Two lavishly illuminated psalters are known as the Psalter of Saint Louis (and variants) as they have been associated with King Louis IX of France. Now in Paris and Leiden, they are, respectively, examples of French Gothic and English Romanesque illumination.

==Paris, Bibliothèque nationale de France, MS Latin 10525==
Until recently, scholars believed that the Paris Psalter of St. Louis (Bibliothèque nationale de France MS Latin 10525) was made for Louis sometime between the death of his mother Blanche of Castile in 1253 and his death in 1270. This is due to a fifteenth-century inscription (written between 1408 and 1422) on folio Av. More recent scholarship, however, has shown that the manuscript was most likely made after Louis's death, sometime between 1270 and 1274, for the marriage of his son Philip III to Marie of Brabant in 1274. Remaining in the royal family for six generations, the book became associated with Louis and seems to have become something of a cult object in the family's veneration of him as a saint. It left the royal library when Charles VI gave it to Marie de France, a religious at Poissy (the place of Louis IX's birth).

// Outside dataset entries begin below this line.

(* ===== verification/LedgerProps.v ===== *)
(** * LedgerProps: what the orchestrator's transaction guarantees

    [transact_inner] step by step: which tables an accepted command writes and how.
    The database refines the tables of [Authority]: what holds of every sequence of
    accepted commands there holds of the database ([ledger_refines_authority]). *)

From stdpp Require Import base list gmap fin_sets countable sorting strings.
From Stdlib Require Import NArith ZArith Lia.
From S2P Require Import Prelude Text Json Crates CanonicalJson Common Production ProductionProps ChainData ChainCommand ChainPayload ChainTransition ChainEvaluate ChainRepository Authority ChainProps ChainExecution AuthorityProps LedgerData Copies Ledger.

(** ** The tables one at a time *)

(** The tables of a database given table by table *)
Ltac tables := lazy beta iota delta [
    Database.with_runs Database.runs
    Database.with_steps Database.steps
    Database.with_records Database.records
    Database.with_current Database.current
    Database.with_dependencies Database.dependencies
    Database.with_invalidations Database.invalidations
    Database.with_envelopes Database.envelopes
    Database.with_consumptions Database.consumptions
    Database.with_fences Database.fences
    Database.with_reservations Database.reservations
    Database.with_attempts Database.attempts
    Database.with_events Database.events
    Database.with_receipts Database.receipts
    Database.with_checkpoints Database.checkpoints
    Database.with_attestations Database.attestations
    Database.with_specialized Database.specialized] in *.

Lemma insert_each_app {A T} (insert : A -> T -> Chain T) rows rows' table table' :
  insert_each insert (rows ++ rows') table = Ok table' <->
  exists middle, insert_each insert rows table = Ok middle /\ insert_each insert rows' middle = Ok table'.
Proof.
  revert table. induction rows as [|row rows IH]; intros table; cbn [insert_each app].
  { split; [eauto|by intros (? & [= <-] & ?)]. }
  rewrite bind_Ok. setoid_rewrite IH. setoid_rewrite bind_Ok. firstorder.
Qed.

(** A relation kept by every insertion is kept by the loop. *)
Lemma insert_each_invariant {A T} (R : T -> T -> Prop) (insert : A -> T -> Chain T) rows table table' :
  (forall t, R t t) -> (forall t t' t'', R t t' -> R t' t'' -> R t t'') ->
  (forall row t t', row ∈ rows -> insert row t = Ok t' -> R t t') ->
  insert_each insert rows table = Ok table' -> R table table'.
Proof.
  intros Hrefl Htrans. revert table. induction rows as [|row rows IH]; intros table Hi; cbn [insert_each].
  { intros [= <-]. apply Hrefl. }
  intros (middle & Hm & H)%bind_Ok. eapply Htrans; [by eapply Hi; [left|]|].
  eapply IH; [|exact H]. intros row' t t' Hin. apply Hi. by right.
Qed.

Lemma i64_from_u64_Ok n z : i64_from_u64 n = Ok z <-> n <= i64_max /\ z = Z.of_N n.
Proof.
  unfold i64_from_u64. destruct (n <=? i64_max) eqn:Hn.
  - apply N.leb_le in Hn. split; [by intros [= <-]|by intros [_ ->]].
  - apply N.leb_gt in Hn. split; [done|lia].
Qed.

(** The fences a reservation may find: the one it was given first, or none. *)
Record fenced (old : list FenceRow.t) (fence : FenceRow.t) (new : list FenceRow.t) : Prop := {
  fn_grows : new = old \/
    new = old ++ [fence] /\ forall f, f ∈ old -> FenceRow.fence_id f <> FenceRow.fence_id fence /\ fence_key f <> fence_key fence;
  fn_held : exists f, f ∈ new /\ FenceRow.fence_id f = FenceRow.fence_id fence /\
    FenceRow.idempotency_key f = FenceRow.idempotency_key fence /\ fence_tuple f = fence_tuple fence;
}.
(* ===== verification/LedgerAudit.v ===== *)
(** * LedgerAudit: the chain of audit events and what a verified database guarantees

    The hash of a tenant's last event binds its whole history
    ([audit_chain_binds_history]); every accepted command extends the chain
    ([accepted_command_extends_the_chain]); a command is applied once
    ([command_is_applied_once]); an attestation binds what it attests. *)

From stdpp Require Import base list gmap fin_sets countable sorting strings pretty.
From Stdlib Require Import NArith ZArith Lia.
From S2P Require Import Prelude Text Json Crates CanonicalJson Common Production ProductionProps ChainData ChainCommand ChainPayload ChainTransition ChainEvaluate ChainRepository Authority ChainProps ChainExecution AuthorityProps LedgerData Copies Ledger LedgerVerify LedgerProps.

(** ** Chains of events *)

Section chains.
Context {C : Crates} {L : CratesLaws}.

(** [rows] continues the chain from [first] and ends at [final]. *)
Inductive chained (first : text) : list AuditRow.t -> text -> Prop :=
| chained_nil : chained first [] first
| chained_snoc rows final row :
    chained first rows final -> AuditRow.previous_hash row = final ->
    hash_event_v1 (AuditRow.previous_hash row) (AuditRow.payload row) = Ok (AuditRow.event_hash row) ->
    chained first (rows ++ [row]) (AuditRow.event_hash row).

Lemma chained_inv first rows final :
  chained first rows final -> rows = [] /\ final = first \/
  exists init row, rows = init ++ [row] /\ final = AuditRow.event_hash row /\ chained first init (AuditRow.previous_hash row) /\
    hash_event_v1 (AuditRow.previous_hash row) (AuditRow.payload row) = Ok (AuditRow.event_hash row).
Proof. intros [|init m row Hc <- Hh]; [by left|right]. by exists init, row. Qed.

Lemma hash_event_hex previous event hash : hash_event_v1 previous event = Ok hash -> scalar_textb hash = true.
Proof.
  unfold hash_event_v1. intros (bs & _ & [= <-])%bind_Ok. apply forallb_forall. intros c Hc.
  pose proof (encode_hex_ascii _ (sha256_bytes bs)) as Ha. rewrite Forall_forall in Ha.
  apply N.ltb_lt. specialize (Ha c). rewrite list_elem_of_In in Ha. specialize (Ha Hc). lia.
Qed.

Lemma chained_hex first rows final : chained first rows final -> scalar_textb first = true -> scalar_textb final = true.
Proof. intros [|init m row _ _ Hh] Hf; [done|]. by eapply hash_event_hex. Qed.

(** SHA-256 of some bytes is zero. *)
Definition sha256_zero_preimage : Prop := exists bs, encode_hex (sha256 bs) = genesis_hash.

Lemma hash_event_bind p e p' e' hash :
  scalar_textb p = true -> scalar_textb p' = true -> wire_value e = true -> wire_value e' = true ->
  hash_event_v1 p e = Ok hash -> hash_event_v1 p' e' = Ok hash -> p = p' /\ e = e' \/ sha256_collision.
Proof.
  unfold hash_event_v1. intros Hp Hp' He He' (a & Ha%map_err_Ok & [= Hx])%bind_Ok (b & Hb%map_err_Ok & [= <-])%bind_Ok.
  apply encode_hex_inj in Hx; [|apply sha256_bytes..].
  destruct (decide (a = b)) as [->|Hne]; [left|right; by exists a, b].
  assert (forall q v, scalar_textb q = true -> wire_value v = true ->
    wire_value (Arr [Str (txt "idr-audit-event-v1"); Str q; v]) = true) as Hw.
  { intros q v Hq Hv. cbn [wire_value forallb]. by rewrite Hq, Hv. }
  unfold canonical_json_bytes_v1 in Ha, Hb. rewrite to_value_wire in Ha, Hb by (by apply Hw).
  pose proof (write_canonical_value_inj _ _ _ (Hw _ _ Hp He) (Hw _ _ Hp' He') Ha Hb) as [= -> ->]. done.
Qed.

The manuscript contains 78 miniatures of Old Testament scenes starting with the story of Cain and Abel and ending with the coronation of Saul, a calendar of feast days, prayers and the 150 psalms.

==Leiden, University Library, BPL 76A==
The Leiden St Louis Psalter, (Leiden, University Library: BPL 76A), was originally produced for Geoffrey Plantagenet, Archbishop of York, probably in northern England in the 1190s. It is in Latin, with some inscriptions added in French, on parchment, with 185 folios, 24,5 x 17,7 cm. in size, 23 miniatures and historiated initials.

This manuscript passed into the hands of Blanche of Castile after Geoffrey's death, and, as religious manuscripts often were, was used to teach the future saint King Louis IX how to read as a child, as a 14th-century inscription below the Beatus initial (illustrated right) records. After the king's death it passed through a number of royal owners, including the Valois Dukes of Burgundy, being regarded as a relic of the saint, before reaching the Leiden University Library in 1741.

A digital version of the manuscript can be consulted via Leiden University Libraries’ Digital Collections.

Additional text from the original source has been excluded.